One of the problems I have in trying to design with exceptions is that they
seem to offer a lot of potential to break abstraction layers.

As a concrete example, if you have a cacheing layer which - say - is
implemented over the filesystem. In the event of an inability to access the
correct location, the low-level routines might throw a permission-related
exception. If you swap out the filesystem cacheing implementation with, say,
one based on memcached you might instead get a network-related exception.

Neither of these types really make sense in the context of a 'cacheing layer
error', they seem to leak implementation details - breaking the abstraction.
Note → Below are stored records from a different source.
(* ===== verification/QueueOrder.v ===== *)
(** * Order of delivery under concurrent use

    What the ends of a queue send and receive in an execution of [Linear], read
    off its calls and returns. *)

From S2P Require Import Prelude Memory Types Queue QueueSpec Atomic QueueSteps Linear.
#[local] Open Scope Z_scope.

(** ** Histories *)

Abbreviation qevent := (event tid qop result).

(** The element end [d] is pushing, and the ones it pushed successfully. *)
Definition track (d : endpoint) (s : option (list Z) * list (list Z)) (e : qevent) :
    option (list Z) * list (list Z) :=
  match e with
  | ECall t (OpPush x) => if decide (t = (d, Pusher)) then (Some x, s.2) else s
  | EReturn t r =>
      if decide (t = (d, Pusher)) then
        (None, s.2 ++ match s.1 with Some x => if r.1 =? 0 then [x] else [] | None => [] end)
      else s
  | _ => s
  end.
Definition pushing (d : endpoint) (es : list qevent) : option (list Z) := (foldl (track d) (None, []) es).1.
Definition sent (d : endpoint) (es : list qevent) : list (list Z) := (foldl (track d) (None, []) es).2.

(** The elements end [d] popped. *)
Definition received (d : endpoint) (es : list qevent) : list (list Z) :=
  omap (fun e => match e with
                 | EReturn t r => if decide (t = (d, Popper)) then r.2 else None
                 | _ => None
                 end) es.

Lemma track_snoc d es e :
  (pushing d (es ++ [e]), sent d (es ++ [e])) = track d (pushing d es, sent d es) e.
Proof.
  unfold pushing, sent. rewrite foldl_app. cbn [foldl]. now rewrite <- !surjective_pairing.
Qed.

Lemma received_snoc d es e : received d (es ++ [e]) = received d es ++ received d [e].
Proof. apply omap_app. Qed.

Lemma track_visible d es : forall s, foldl (track d) s (visible es) = foldl (track d) s es.
Proof.
  induction es as [|e es IH]; intros s; [reflexivity |].
  destruct e; unfold visible; cbn [List.filter foldl]; apply IH.
Qed.

Lemma received_visible d es : received d (visible es) = received d es.
Proof.
  induction es as [|e es IH]; [reflexivity |]. unfold received, visible in *.
  destruct e; cbn [List.filter omap list_omap]; fold (@omap list list_omap) in *; rewrite IH; reflexivity.
Qed.

(** ** The FIFOs with atomic operations *)

(** What a push and a pop in progress have already moved. *)
Definition in_flight_push (cur : option (list Z)) (p : pending qop result) : list (list Z) :=
  match p, cur with
  | ADone r, Some x => if r.1 =? 0 then [x] else []
  | _, _ => []
  end.
Definition in_flight_pop (p : pending qop result) : list (list Z) :=
  match p with ADone (_, Some x) => [x] | _ => [] end.

(** History [h] of the object from contents [s0] of the FIFO from [d] to its peer. *)
Record order_inv (d : endpoint) (s0 : list (list Z)) (h : list qevent) (a : fconf) : Prop := {
  oi_push : forall op, a.2 (d, Pusher) = ACalled op -> exists e, op = OpPush e /\ pushing d h = Some e;
  oi_pusher : forall d' op, a.2 (d', Pusher) = ACalled op -> exists e, op = OpPush e;
  oi_popper : forall d' op, a.2 (d', Popper) = ACalled op -> op = OpPop;
  oi_idle : a.2 (d, Pusher) = AIdle -> pushing d h = None;
  oi_eq : s0 ++ sent d h ++ in_flight_push (pushing d h) (a.2 (d, Pusher))
          = received (peer d) h ++ in_flight_pop (a.2 (peer d, Popper)) ++ (swap_at d a.1).1
}.

Lemma sent_snoc d h e : sent d (h ++ [e]) = (track d (pushing d h, sent d h) e).2.
Proof. now rewrite <- track_snoc. Qed.

Lemma pushing_snoc d h e : pushing d (h ++ [e]) = (track d (pushing d h, sent d h) e).1.
Proof. now rewrite <- track_snoc. Qed.

Section History.
Context (q : ipc_queue) (d : endpoint) (s0 : list (list Z)).

Lemma track_other h t r : t <> (d, Pusher) -> forall e, e = EReturn t r \/ (exists op, e = ECall t op) ->
  track d (pushing d h, sent d h) e = (pushing d h, sent d h).
Proof.
  intros Hne e [-> | [op ->]]; cbn [track]; [| destruct op; [| reflexivity]]; now rewrite decide_False.
Qed.

Lemma order_call h s th t op :
  order_inv d s0 h (s, th) -> th t = AIdle -> allowed q t op ->
  order_inv d s0 (h ++ [ECall t op]) (s, upd th t (ACalled op)).
Proof.
  intros [H1 H2 H3 H4 H5] Ht Ha. cbn [fst snd] in *.
  assert (Er : received (peer d) (h ++ [ECall t op]) = received (peer d) h) by (rewrite received_snoc; apply app_nil_r).
  assert (Hro : forall d' op', upd th t (ACalled op) (d', Popper) = ACalled op' -> op' = OpPop).
  { intros d' op'. destruct (decide ((d', Popper) = t)) as [<- | Hne]; [| rewrite upd_other by exact Hne; apply H3].
    rewrite upd_same. intros [= <-]. unfold allowed in Ha. destruct op; easy. }
  assert (Hpu : forall d' op', upd th t (ACalled op) (d', Pusher) = ACalled op' -> exists e, op' = OpPush e).
  { intros d' op'. destruct (decide ((d', Pusher) = t)) as [<- | Hne]; [| rewrite upd_other by exact Hne; apply H2].
    rewrite upd_same. intros [= <-]. unfold allowed in Ha. destruct op; [eauto | easy]. }
  assert (Ep : in_flight_pop (upd th t (ACalled op) (peer d, Popper)) = in_flight_pop (th (peer d, Popper))).
  { destruct (decide ((peer d, Popper) = t)) as [<- | Hne]; [now rewrite upd_same, Ht | now rewrite upd_other]. }
  destruct (decide (t = (d, Pusher))) as [-> | Hne].
  - destruct (Hpu d op (upd_same _ _ _)) as [e ->]. rewrite Ht in H5.
    constructor; cbn [fst snd]; auto; rewrite ?pushing_snoc, ?sent_snoc; cbn [track fst snd];
      rewrite ?decide_True by reflexivity; rewrite ?upd_same; cbn [fst snd]; try easy.
    + intros op' [= <-]. eauto.
    + rewrite Er, Ep. exact H5.
  - assert (Et := track_other h t (0, None) Hne _ (or_intror (ex_intro _ op eq_refl))).
    constructor; cbn [fst snd]; auto; rewrite ?pushing_snoc, ?sent_snoc, ?Et; cbn [fst snd];
      rewrite ?(upd_other _ t (d, Pusher)) by congruence; auto.
    rewrite Er, Ep. exact H5.
Qed.

Lemma order_effect h s th t op :
  order_inv d s0 h (s, th) -> th t = ACalled op ->
  order_inv d s0 h ((fifo_effect (elem_num q - 1) t op s).2,
                    upd th t (ADone (fifo_effect (elem_num q - 1) t op s).1)).
Proof.
  intros [H1 H2 H3 H4 H5] Ht. cbn [fst snd] in *.
  assert (Hcall : forall t' x op', upd th t (ADone x) t' = ACalled op' -> th t' = ACalled op').
  { intros t' x op'. destruct (decide (t' = t)) as [-> | Hne]; [rewrite upd_same | rewrite upd_other by exact Hne]; easy. }
  constructor; cbn [fst snd].
  - intros op' E. apply H1. eauto.
  - intros d' op' E. apply (H2 d'). eauto.
  - intros d' op' E. apply (H3 d'). eauto.
  - destruct (decide ((d, Pusher) = t)) as [<- | Hne]; [rewrite upd_same; easy | now rewrite upd_other].
  - destruct t as [d' []].
    + destruct (H2 d' op Ht) as [e ->]. rewrite (upd_other _ _ (peer d, Popper)) by discriminate.
      destruct (decide (d' = d)) as [-> | Hne].
      * destruct (H1 _ Ht) as (e' & [= <-] & Ee). rewrite upd_same, Ee. rewrite Ht in H5. cbn [in_flight_push] in H5.
        rewrite app_nil_r in H5. unfold fifo_effect, spec_op, fifo_push. cbn [fst snd].
        rewrite swap_swap. destruct (_ <? _); cbn [fst snd in_flight_push Z.eqb Z.opp].
        -- rewrite !app_assoc in *. now rewrite H5.
        -- now rewrite app_nil_r.
      * rewrite (upd_other _ _ (d, Pusher)) by congruence. rewrite H5. do 2 f_equal.
        unfold fifo_effect, spec_op. cbn [fst snd]. now destruct d, d', s.
    + rewrite (H3 d' op Ht) in *. rewrite (upd_other _ _ (d, Pusher)) by discriminate.
      destruct (decide (d' = peer d)) as [-> | Hne].
      * rewrite upd_same, H5, Ht. cbn [in_flight_pop app]. f_equal.
        unfold fifo_effect, spec_op, fifo_pop. cbn [fst snd]. destruct d, s as [[] []]; reflexivity.
      * rewrite (upd_other _ _ (peer d, Popper)) by congruence. rewrite H5. do 2 f_equal.
        unfold fifo_effect, spec_op, fifo_pop. cbn [fst snd]. destruct d, d', s as [[] []]; easy.
Qed.

Lemma order_return h s th t r :
  order_inv d s0 h (s, th) -> th t = ADone r ->
  order_inv d s0 (h ++ [EReturn t r]) (s, upd th t AIdle).
Proof.
  intros [H1 H2 H3 H4 H5] Ht. cbn [fst snd] in *.
  assert (Hcall : forall t' op', upd th t AIdle t' = ACalled op' -> th t' = ACalled op').
  { intros t' op'. destruct (decide (t' = t)) as [-> | Hne]; [rewrite upd_same | rewrite upd_other by exact Hne]; easy. }
  destruct (decide (t = (d, Pusher))) as [-> | Hne].
  - constructor; cbn [fst snd]; rewrite ?pushing_snoc, ?sent_snoc; cbn [track fst snd];
      rewrite ?decide_True by reflexivity; cbn [fst snd]; eauto.
    + rewrite upd_same. easy.
    + rewrite upd_same, (upd_other _ _ (peer d, Popper)) by discriminate. rewrite Ht in H5. cbn [in_flight_push] in *.
      rewrite app_nil_r, received_snoc. cbn [received omap list_omap].
      rewrite decide_False by discriminate. rewrite app_nil_r. exact H5.
  - assert (Et := track_other h t r Hne _ (or_introl eq_refl)).
    constructor; cbn [fst snd]; rewrite ?pushing_snoc, ?sent_snoc, ?Et; cbn [fst snd];
      rewrite ?(upd_other _ t (d, Pusher)) by congruence; eauto.
    rewrite H5, received_snoc, <- app_assoc. f_equal. cbn [received omap list_omap].
    destruct (decide (t = (peer d, Popper))) as [-> | Hp].
    + rewrite upd_same, Ht. destruct r as [c []]; reflexivity.
    + now rewrite upd_other by congruence.
Qed.

Lemma order_exec a ls a' :
  exec (fstep q) a ls a' -> forall h, order_inv d s0 h a -> order_inv d s0 (h ++ labels ls) a'.
Proof.
  induction 1 as [a | a o a1 ls a' Hs _ IH]; intros h Hh; [now rewrite app_nil_r |].
  assert (H1 : order_inv d s0 (h ++ labels [o]) a1).
  { destruct Hs; cbn [labels omap list_omap id].
    - now apply order_call.
    - rewrite app_nil_r. now apply order_effect.
    - now apply order_return. }
  replace (h ++ labels (o :: ls)) with ((h ++ labels [o]) ++ labels ls); [now apply IH |].
  rewrite <- app_assoc. f_equal. unfold labels. symmetry. apply (omap_app id [o] ls).
Qed.

End History.

(** ** Order of delivery *)

Lemma in_flight_short cur p : (length (in_flight_push cur p) <= 1)%nat /\ (length (in_flight_pop p) <= 1)%nat.
Proof.
  unfold in_flight_push, in_flight_pop. destruct p as [| | [? []]], cur; cbn; try destruct (_ =? _); cbn; lia.
Qed.

(** C3: FIFO order without loss or duplication while both ends work at the same
    time, their accesses interleaved in any way: what was queued at the start,
    followed by what an end has sent, is what the other end has received, in that
    order, followed by what the memory holds, up to one element of a push and one
    of a pop that have not returned. *)
Theorem queue_delivers_in_order_concurrently q m es c d :
  queue_wf m q -> exec (qstep q) (all_idle m) es c ->
  exists out ins,
    contents m (tx_link (end_queue q d)) ++ sent d es ++ out
      = received (peer d) es ++ ins ++ contents c.1 (tx_link (end_queue q d)) /\
    (length out <= 1)%nat /\ (length ins <= 1)%nat /\
    (c.2 (d, Pusher) = Idle -> out = []) /\ (c.2 (peer d, Popper) = Idle -> ins = []).
Proof.
  intros Hq He. destruct (sim_exec q _ _ _ He _ (sim_idle q m Hq)) as (ls & [s ath] & E & L & [_ Es Ht]).
  cbn [fst snd] in Es, Ht. subst s.
  assert (H0 : order_inv d (swap_at d (fifos q m)).1 [] (fifos q m, fun _ => AIdle)).
  { constructor; try easy. apply app_nil_r. }
  destruct (order_exec q d _ _ _ _ E [] H0) as [_ _ _ _ H]. cbn [app fst snd] in H. rewrite L in H.
  unfold sent in H. rewrite track_visible, received_visible in H. fold (sent d es) in H.
  rewrite <- !end_fifos in H. cbn [fst] in H.
  eexists _, _. split_and!; [exact H | apply in_flight_short | apply (in_flight_short None) | |].
  - intros Hi. specialize (Ht d Pusher). rewrite Hi in Ht. now inversion Ht.
  - intros Hi. specialize (Ht (peer d) Popper). rewrite Hi in Ht. now inversion Ht.
Qed.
Do people accept this, or do they catch-and-rethrow new exception types at
major layer boundaries? (e.g. in the above two implementations, both low-level
exceptions may be caught and rethrown as "CacheInitialisationError" with some
perhaps some additional diagnostic about the underlying cause). If they have
such API-specific error types, do you go to the trouble of modelling an
exception type hierarchy? So all your 'cache layer' exceptions inherit from
'CacheError' so a higher level can catch all "CacheExceptions" in one place?
This seems like a lot of additional modelling effort, is it commonplace?

To my mind, the possible exceptions a API call may make (or equivalently, the
errors it could return) are _part_ of the API, and the errors need to be at
the same conceptual level as the rest of the API. (So you can't have
filesystem errors in a generic cache API).

What happens in practice?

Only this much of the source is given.